◆ **EXERCISE**:
Starting with the line that contains "PowerShell script that" and stopping after the line that contains "left out of", copy the entries below exactly. Include nothing else.

▬▬▬▬▬▬▬▬▬▬

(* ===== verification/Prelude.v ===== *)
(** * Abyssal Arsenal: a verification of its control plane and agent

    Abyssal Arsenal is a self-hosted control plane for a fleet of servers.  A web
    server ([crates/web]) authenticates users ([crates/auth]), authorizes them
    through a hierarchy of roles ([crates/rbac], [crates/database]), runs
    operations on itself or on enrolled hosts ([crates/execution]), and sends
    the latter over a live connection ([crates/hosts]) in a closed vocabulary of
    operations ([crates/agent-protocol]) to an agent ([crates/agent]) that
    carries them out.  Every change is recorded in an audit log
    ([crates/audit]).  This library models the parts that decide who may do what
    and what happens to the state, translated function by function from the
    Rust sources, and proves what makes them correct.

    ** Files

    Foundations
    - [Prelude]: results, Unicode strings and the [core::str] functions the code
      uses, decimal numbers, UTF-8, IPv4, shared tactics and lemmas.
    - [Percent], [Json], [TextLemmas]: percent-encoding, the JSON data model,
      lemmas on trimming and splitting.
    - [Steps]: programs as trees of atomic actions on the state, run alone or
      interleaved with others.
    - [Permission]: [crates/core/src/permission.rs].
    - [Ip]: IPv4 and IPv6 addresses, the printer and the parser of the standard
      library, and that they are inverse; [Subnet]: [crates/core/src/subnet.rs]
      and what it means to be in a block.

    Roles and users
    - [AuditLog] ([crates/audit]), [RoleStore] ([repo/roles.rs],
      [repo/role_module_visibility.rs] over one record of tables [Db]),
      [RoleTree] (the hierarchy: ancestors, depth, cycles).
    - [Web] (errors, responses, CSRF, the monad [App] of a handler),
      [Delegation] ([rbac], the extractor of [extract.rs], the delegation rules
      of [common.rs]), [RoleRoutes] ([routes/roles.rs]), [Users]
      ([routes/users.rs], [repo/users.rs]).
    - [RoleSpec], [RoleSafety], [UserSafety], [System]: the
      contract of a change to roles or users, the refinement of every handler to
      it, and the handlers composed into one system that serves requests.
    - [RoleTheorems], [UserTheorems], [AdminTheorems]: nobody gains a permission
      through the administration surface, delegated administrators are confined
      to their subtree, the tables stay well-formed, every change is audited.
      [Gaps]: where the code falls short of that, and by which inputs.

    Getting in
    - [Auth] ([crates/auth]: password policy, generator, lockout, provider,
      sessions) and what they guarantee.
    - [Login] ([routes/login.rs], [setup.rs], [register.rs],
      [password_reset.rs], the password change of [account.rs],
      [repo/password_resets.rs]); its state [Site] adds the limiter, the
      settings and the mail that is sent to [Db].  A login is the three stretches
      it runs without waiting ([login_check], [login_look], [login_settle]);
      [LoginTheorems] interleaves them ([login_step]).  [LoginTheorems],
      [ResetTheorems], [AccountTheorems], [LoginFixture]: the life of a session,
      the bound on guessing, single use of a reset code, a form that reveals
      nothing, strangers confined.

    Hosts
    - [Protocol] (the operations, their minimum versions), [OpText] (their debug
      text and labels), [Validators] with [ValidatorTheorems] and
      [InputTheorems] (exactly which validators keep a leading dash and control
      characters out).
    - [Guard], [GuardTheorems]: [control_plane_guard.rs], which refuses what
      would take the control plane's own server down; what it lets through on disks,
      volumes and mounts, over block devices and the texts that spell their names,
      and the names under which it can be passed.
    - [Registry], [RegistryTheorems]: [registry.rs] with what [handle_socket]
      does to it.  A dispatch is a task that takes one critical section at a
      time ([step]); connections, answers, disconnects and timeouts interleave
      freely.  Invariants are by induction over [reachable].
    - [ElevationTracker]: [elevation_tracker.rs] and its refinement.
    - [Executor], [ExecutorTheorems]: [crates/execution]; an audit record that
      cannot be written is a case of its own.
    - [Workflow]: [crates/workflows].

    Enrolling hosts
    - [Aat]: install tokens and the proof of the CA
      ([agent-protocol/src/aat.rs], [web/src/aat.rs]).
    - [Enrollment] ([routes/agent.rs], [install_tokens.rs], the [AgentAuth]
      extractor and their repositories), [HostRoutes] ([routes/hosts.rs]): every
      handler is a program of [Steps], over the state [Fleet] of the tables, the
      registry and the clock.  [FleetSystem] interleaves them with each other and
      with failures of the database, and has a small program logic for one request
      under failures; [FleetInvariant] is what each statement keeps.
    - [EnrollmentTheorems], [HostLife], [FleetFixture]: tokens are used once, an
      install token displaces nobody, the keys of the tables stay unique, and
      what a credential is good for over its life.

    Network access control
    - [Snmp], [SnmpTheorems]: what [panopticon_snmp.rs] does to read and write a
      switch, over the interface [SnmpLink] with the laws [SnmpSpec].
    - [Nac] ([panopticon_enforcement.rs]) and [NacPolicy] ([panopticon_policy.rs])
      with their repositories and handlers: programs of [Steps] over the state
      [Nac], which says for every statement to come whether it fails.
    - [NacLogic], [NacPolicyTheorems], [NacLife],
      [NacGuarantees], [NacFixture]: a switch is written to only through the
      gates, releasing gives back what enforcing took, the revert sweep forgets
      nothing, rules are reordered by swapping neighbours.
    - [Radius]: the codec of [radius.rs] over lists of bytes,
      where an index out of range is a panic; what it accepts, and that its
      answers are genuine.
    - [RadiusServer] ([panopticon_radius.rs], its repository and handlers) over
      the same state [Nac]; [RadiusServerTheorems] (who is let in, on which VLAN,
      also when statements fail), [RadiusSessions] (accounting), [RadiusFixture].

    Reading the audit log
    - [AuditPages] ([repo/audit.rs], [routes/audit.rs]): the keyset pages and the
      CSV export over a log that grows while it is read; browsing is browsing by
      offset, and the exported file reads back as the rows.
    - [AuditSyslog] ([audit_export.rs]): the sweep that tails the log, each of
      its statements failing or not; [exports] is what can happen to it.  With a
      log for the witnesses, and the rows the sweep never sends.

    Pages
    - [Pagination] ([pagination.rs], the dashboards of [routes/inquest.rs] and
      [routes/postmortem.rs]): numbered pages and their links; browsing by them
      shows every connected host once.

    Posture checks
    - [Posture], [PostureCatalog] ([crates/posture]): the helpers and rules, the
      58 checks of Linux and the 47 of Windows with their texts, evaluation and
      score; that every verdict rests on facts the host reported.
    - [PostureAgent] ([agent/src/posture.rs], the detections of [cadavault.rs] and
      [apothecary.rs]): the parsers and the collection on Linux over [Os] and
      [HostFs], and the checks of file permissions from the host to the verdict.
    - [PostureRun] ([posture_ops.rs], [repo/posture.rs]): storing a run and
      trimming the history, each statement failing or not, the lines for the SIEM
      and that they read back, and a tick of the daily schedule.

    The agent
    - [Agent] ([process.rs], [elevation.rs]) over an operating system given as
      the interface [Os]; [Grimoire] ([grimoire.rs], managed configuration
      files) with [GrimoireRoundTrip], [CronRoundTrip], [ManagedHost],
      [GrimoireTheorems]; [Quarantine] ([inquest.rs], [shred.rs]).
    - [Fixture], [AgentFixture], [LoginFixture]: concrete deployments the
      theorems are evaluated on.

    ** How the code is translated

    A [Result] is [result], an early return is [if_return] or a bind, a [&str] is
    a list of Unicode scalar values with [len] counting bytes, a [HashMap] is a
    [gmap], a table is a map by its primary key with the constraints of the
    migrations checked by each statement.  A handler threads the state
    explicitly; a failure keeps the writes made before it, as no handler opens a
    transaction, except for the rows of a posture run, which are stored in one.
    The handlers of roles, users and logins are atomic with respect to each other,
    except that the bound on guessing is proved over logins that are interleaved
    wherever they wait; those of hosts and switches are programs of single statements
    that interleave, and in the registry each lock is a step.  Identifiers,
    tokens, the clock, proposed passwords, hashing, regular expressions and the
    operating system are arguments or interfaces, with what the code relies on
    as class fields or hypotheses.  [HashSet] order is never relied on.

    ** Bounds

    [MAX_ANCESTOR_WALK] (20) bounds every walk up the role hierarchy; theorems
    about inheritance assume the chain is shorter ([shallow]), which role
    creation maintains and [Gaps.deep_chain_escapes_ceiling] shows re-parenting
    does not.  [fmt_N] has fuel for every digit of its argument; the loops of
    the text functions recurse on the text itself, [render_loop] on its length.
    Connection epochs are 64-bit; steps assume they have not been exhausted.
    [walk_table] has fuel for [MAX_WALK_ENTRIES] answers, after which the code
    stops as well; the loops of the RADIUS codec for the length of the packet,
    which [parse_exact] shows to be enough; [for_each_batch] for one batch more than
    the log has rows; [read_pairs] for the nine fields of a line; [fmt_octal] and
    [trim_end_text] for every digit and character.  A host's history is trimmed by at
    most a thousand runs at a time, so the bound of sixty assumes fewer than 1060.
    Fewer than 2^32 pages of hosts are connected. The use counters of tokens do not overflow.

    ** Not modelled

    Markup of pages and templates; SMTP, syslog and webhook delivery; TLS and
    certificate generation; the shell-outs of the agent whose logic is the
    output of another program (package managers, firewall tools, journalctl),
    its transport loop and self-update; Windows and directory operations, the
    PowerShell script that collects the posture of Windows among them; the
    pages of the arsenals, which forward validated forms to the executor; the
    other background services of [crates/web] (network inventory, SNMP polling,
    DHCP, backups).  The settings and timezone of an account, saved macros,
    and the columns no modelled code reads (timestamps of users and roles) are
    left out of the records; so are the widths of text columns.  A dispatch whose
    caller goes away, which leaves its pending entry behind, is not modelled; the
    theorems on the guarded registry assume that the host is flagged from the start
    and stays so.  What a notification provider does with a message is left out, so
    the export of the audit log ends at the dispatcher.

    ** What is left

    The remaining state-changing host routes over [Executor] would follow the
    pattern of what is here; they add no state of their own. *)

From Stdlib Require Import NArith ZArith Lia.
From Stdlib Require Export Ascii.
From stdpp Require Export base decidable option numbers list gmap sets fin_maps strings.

▬▬▬▬▬▬▬▬▬▬

◆ **FINISHED TASK**:
    PowerShell script that collects the posture of Windows among them; the
    pages of the arsenals, which forward validated forms to the executor; the
    other background services of [crates/web] (network inventory, SNMP polling,
    DHCP, backups).  The settings and timezone of an account, saved macros,
    and the columns no modelled code reads (timestamps of users and roles) are
    left out of the records; so are the widths of text columns.  A dispatch whose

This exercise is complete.